In the same issue was "The Wizard's Wife" written by George Wildman and drawn by Wayne Howard in his usual mock-Wally Wood style. Alekhine, a wizard-prince, goes in search of a worthy wife and falls for the un-magical Melanie, the daughter of a baker. His family protests but the problem is solved when Alek realizes that Melanie doesn't bake bread but magical babies. Howard deserves a note here in terms of creator's rights. His name was featured on every cover of Midnight Tales. The idea of a hat trick of stories based on a theme as well as the characters in the frame of the comic were all his idea, and he was credited for it, a first in the comics industry. Howard inked Val Mayerik's Thongor in Marvel's Creatures on the Loose #26 that same year.

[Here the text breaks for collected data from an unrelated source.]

(** [onImageChange(e)] run to completion, lines 142-161, for
    [e.target.files[0] = file]: the final state and the effects in order. *)
Definition onImageChange (w : World) (file : option File) (st : State)
  : State * list effect :=
  match file with
  | None => (st, [])
  | Some f =>
      let st1 := onImageChange_start f st in
      match getImageData w (Some f) with
      | inl error => (setStep upload st1, [Alert (alert_text error)])
      | inr imageData =>
          match analyzeImage w imageData st1 with
          | (inl error, st2, effects) =>
              (setStep upload st2, effects ++ [Alert (alert_text error)])
          | (inr _, st2, effects) => (setStep result st2, effects)
          end
      end
  end.

(** The "Analyze Another Samosa" button, line 227. *)
Definition analyzeAnother (st : State) : State := setStep upload st.

(** *** The error classes of the specification

    The program throws plain [Error]s and tells them apart by message
    only.  The specification names five classes; this is the message each
    stands for. *)
Inductive ErrorClass :=
| InvalidInputError
| EncodingError
| NoSubjectDetectedError
| NoStructuredPayloadError
| InvalidAnalysisShapeError
| GenericFailure.

Definition error_class (e : exn) : ErrorClass :=
  let m := message e in
  if JsString.eqb m invalid_file_type then InvalidInputError
  else if JsString.eqb m failed_to_convert || JsString.eqb m error_reading_file
          || startsWith (str "Error processing image: ") m
  then EncodingError
  else if JsString.eqb m no_samosa_detected then NoSubjectDetectedError
  else if JsString.eqb m could_not_get_analysis || JsString.eqb m could_not_analyze
  then NoStructuredPayloadError
  else if JsString.eqb m invalid_analysis_format then InvalidAnalysisShapeError
  else GenericFailure.

(** ** Examples

    The inputs the statements below are tried on. *)

(** The replies used as examples. *)
Definition reply_good : jsstring :=
  qstr "Here you go: {'score': 85, 'corners': [{'name':'Top','angle':60,'comment':'Crispy'}]}".
Definition reply_refusal_with_json : jsstring :=
  qstr "Sorry, I am unable to identify a samosa {'score': 85, 'corners': [{'name':'Top','angle':60,'comment':'Crispy'}]}".
Definition reply_prose : jsstring :=
  str "I see a triangular pastry but cannot quantify it.".
Definition reply_malformed : jsstring := qstr "{'score': 85, 'corners': [}".
Definition reply_no_score : jsstring :=
  qstr "{'corners': [{'name':'Top','angle':60,'comment':'Crispy'}]}".
Definition reply_empty_corners : jsstring := qstr "{'score': 85, 'corners': []}".
Definition reply_zero_score : jsstring :=
  qstr "{'score': 0, 'corners': [{'name':'Top','angle':60,'comment':'Crispy'}]}".
Lemma literal_pretty p :
  Z.of_nat (String.length (pretty_N_go (Npos p) "")) <= MAX_STR_DIGITS ->
  literal (list_ascii_of_string (pretty_N_go (Npos p) "")) = Some (Zpos p).
Proof.
  intros Hlen.
  rewrite literal_short by by rewrite length_list_ascii_of_string.
  destruct (digits_value_pretty_N_go (Npos p)) as [k Hk]; [lia |].
  rewrite (Hk 0 false ""). simpl. f_equal. lia.
Qed.

Lemma ascii_int_pretty_positive p :
  Z.of_nat (String.length (pretty (Npos p))) <= MAX_STR_DIGITS ->
  ascii_int (pretty (Npos p)) = Some (Zpos p).
Proof.
  unfold pretty, pretty_N. rewrite decide_False by done. intros Hlen.
  pose proof (pretty_N_go_digits (Npos p) "" (Forall_nil_2 _)) as Hdig.
  pose proof (literal_pretty p Hlen) as Hlit.
  unfold ascii_int. rewrite strip_no_space
    by (eapply Forall_impl; [exact Hdig | apply digit_not_space]).
  destruct (list_ascii_of_string (pretty_N_go (N.pos p) "")) as [| c l] eqn:Hl.
  { discriminate. }
  apply Forall_cons_1 in Hdig as [Hc _].
  by destruct (digit_not_sign c Hc) as [-> ->].
Qed.

(** On decimal text within the limit on the number of digits, [ascii_int]
    reads back the number that [str] wrote. *)
Theorem ascii_int_str n :
  Z.of_nat (String.length (Py.str n)) <= MAX_STR_DIGITS ->
  ascii_int (Py.str n) = Some n.
Proof.
  unfold Py.str, pretty, pretty_Z. destruct n as [| p | p].
  - reflexivity.
  - apply ascii_int_pretty_positive.
  - unfold pretty at 1 2, pretty_positive, pretty, pretty_N.
    rewrite decide_False by done. intros Hlen.
    change (String.length ("-" +:+ pretty_N_go (N.pos p) ""))
      with (S (String.length (pretty_N_go (N.pos p) ""))) in Hlen.
    pose proof (pretty_N_go_digits (Npos p) "" (Forall_nil_2 _)) as Hdig.
    assert (Hns : Forall (fun c => is_space c = false)
                    (list_ascii_of_string (pretty_N_go (N.pos p) "")))
      by (eapply Forall_impl; [exact Hdig | apply digit_not_space]).
    unfold ascii_int.
    change (list_ascii_of_string ("-" +:+ pretty_N_go (N.pos p) ""))
      with ("-"%char :: list_ascii_of_string (pretty_N_go (N.pos p) "")).
    rewrite strip_no_space by (constructor; [reflexivity | done]).
    change (Ascii.eqb "-" "+") with false. change (Ascii.eqb "-" "-") with true.
    cbv iota. rewrite literal_pretty by lia. reflexivity.
Qed.

Lemma ascii_int_empty : ascii_int "" = None.
Proof. reflexivity. Qed.

Lemma truthy_nonempty s : Py.truthy s = true <-> s <> "".
Proof. destruct s; simpl; split; (done || congruence). Qed.

End PyFacts.

(** ** Session resolution *)

Module SessionFacts.

Import TaskService.

Lemma not_Some_truthy s : Py.truthy s = true -> Py.not_ (Some s) = false.
Proof. simpl. by intros ->. Qed.

(** An entry whose time to live has run out is gone from the store. *)
Lemma elapse_evicts k r e t dt :
  r !! k = Some e -> Redis.ttl e = Some t -> t <= dt ->
  Redis.get k (Redis.elapse dt r) = None.
Proof.
  intros He Ht Hle. unfold Redis.get, Redis.elapse.
  rewrite lookup_omap, He. simpl. unfold Redis.age. rewrite Ht.
  destruct (t <=? dt) eqn:Hb; [done |]. apply Z.leb_gt in Hb. lia.
Qed.

(** A live entry keeps its value while time passes. *)
Lemma elapse_keeps k r e dt :
  r !! k = Some e ->
  (forall t, Redis.ttl e = Some t -> dt < t) ->
  Redis.get k (Redis.elapse dt r) = Some (Redis.value e).
Proof.
  intros He Ht. unfold Redis.get, Redis.elapse.
  rewrite lookup_omap, He. simpl. unfold Redis.age.
  destruct (Redis.ttl e) as [t |] eqn:Htt; [| done].
  specialize (Ht t eq_refl).
  destruct (t <=? dt) eqn:Hb; [apply Z.leb_le in Hb; lia | done].
Qed.

Section Resolution.
Context `{Py.Builtins}.

Lemma get_user_id_numeric request r sid v n :
  cookies request !! "sid" = Some sid -> sid <> "" ->
  Redis.get ("sid:" +:+ sid) r = Some v -> v <> "" -> Py.int v = Some n ->
  get_user_id request r = Return n.
Proof.
  intros Hc Hsid Hv Hne Hn. unfold get_user_id.
  rewrite Hc, not_Some_truthy by by apply PyFacts.truthy_nonempty.
  simpl. rewrite Hv, not_Some_truthy by by apply PyFacts.truthy_nonempty.
  simpl. by rewrite Hn.
Qed.

Lemma get_user_id_absent request r sid :
  cookies request !! "sid" = Some sid -> sid <> "" ->
  Redis.get ("sid:" +:+ sid) r = None ->
  get_user_id request r = Raise (HTTPException 401 "Session expired").
Proof.
  intros Hc Hsid Hv. unfold get_user_id.
  rewrite Hc, not_Some_truthy by by apply PyFacts.truthy_nonempty.
  simpl. by rewrite Hv.
Qed.

Lemma get_user_id_empty_value request r sid :
  cookies request !! "sid" = Some sid -> sid <> "" ->
  Redis.get ("sid:" +:+ sid) r = Some "" ->
  get_user_id request r = Raise (HTTPException 401 "Session expired").
Proof.
  intros Hc Hsid Hv. unfold get_user_id.
  rewrite Hc, not_Some_truthy by by apply PyFacts.truthy_nonempty.
  simpl. by rewrite Hv.
Qed.

Lemma get_user_id_malformed request r sid v :
  cookies request !! "sid" = Some sid -> sid <> "" ->
  Redis.get ("sid:" +:+ sid) r = Some v -> v <> "" -> Py.int v = None ->
  get_user_id request r = Raise (HTTPException 401 "Invalid session").
Proof.
  intros Hc Hsid Hv Hne Hn. unfold get_user_id.
  rewrite Hc, not_Some_truthy by by apply PyFacts.truthy_nonempty.
  simpl. rewrite Hv, not_Some_truthy by by apply PyFacts.truthy_nonempty.
  simpl. by rewrite Hn.
Qed.

Lemma get_user_id_no_cookie request r :
  Py.not_ (cookies request !! "sid") = true ->
  get_user_id request r = Raise (HTTPException 401 "No session").
Proof. intros Hc. unfold get_user_id. by rewrite Hc. Qed.

(** A user id is only ever what [int] reads off the value that the store
    holds for the session; every failure is a 401. *)
Lemma get_user_id_sound request r :
  match get_user_id request r with
  | Return n =>
      exists sid v, cookies request !! "sid" = Some sid
                    /\ Redis.get ("sid:" +:+ sid) r = Some v
                    /\ v <> "" /\ Py.int v = Some n
  | Raise e => exists d, e = HTTPException 401 d
  end.
Proof.
  unfold get_user_id.
  destruct (cookies request !! "sid") as [sid |] eqn:Hc; simpl; [| by eexists].
  destruct (Py.truthy sid); simpl; [| by eexists].
  destruct (Redis.get ("sid:" +:+ sid) r) as [v |] eqn:Hv; simpl; [| by eexists].
  destruct (Py.truthy v) eqn:Ht; simpl; [| by eexists].
  destruct (Py.int v) as [n |] eqn:Hn; [| by eexists].
  exists sid, v. by apply PyFacts.truthy_nonempty in Ht.
Qed.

"Sludge" in Midnight Tales #7 (June 1974) was again written by Nick Cuti and drawn by Joe Staton. An incompetent wizard named Sorbius discovers a protoplasmic creature named Goo. The wizard promises to defend the city from invading barbarians with the blob-like creature. The battle is lost because Sorbius manages to make a successful love potion, and Goo and Sorbius' daughter, Regina, fall in love, missing the battle.
Midnight Tales #11 (February 1975) was the most sword-and-sorcery-filled issue of all, having only heroic fantasy tales in it. These three started with "Orion," written by Nick Cuti and drawn by Don Newton, in which Zeus' gamekeeper destroys a rival for the hand of Clora by giving false witness. Clora gets her revenge by spurring Orion to shoot one of Zeus' deer for her. The deer turns out to be Clora, a were-deer, and Orion faces execution for his underhandedness.
"The Oracle", written and drawn by Wayne Howard, is a tale of Leah, a girl who can forecast the future. As a child she sees Socrates' death by hemlock. She learns she can not change the future, only see it. Because of this she spurns friendships, but falls for the handsome athlete, Menelaos. She sends him away, refusing to accept his marriage proposal. When she thinks she sees him falling to his death, she is wrong. He is only diving off some rocks. Declaring her love, they wed, Leah fortelling their happy family.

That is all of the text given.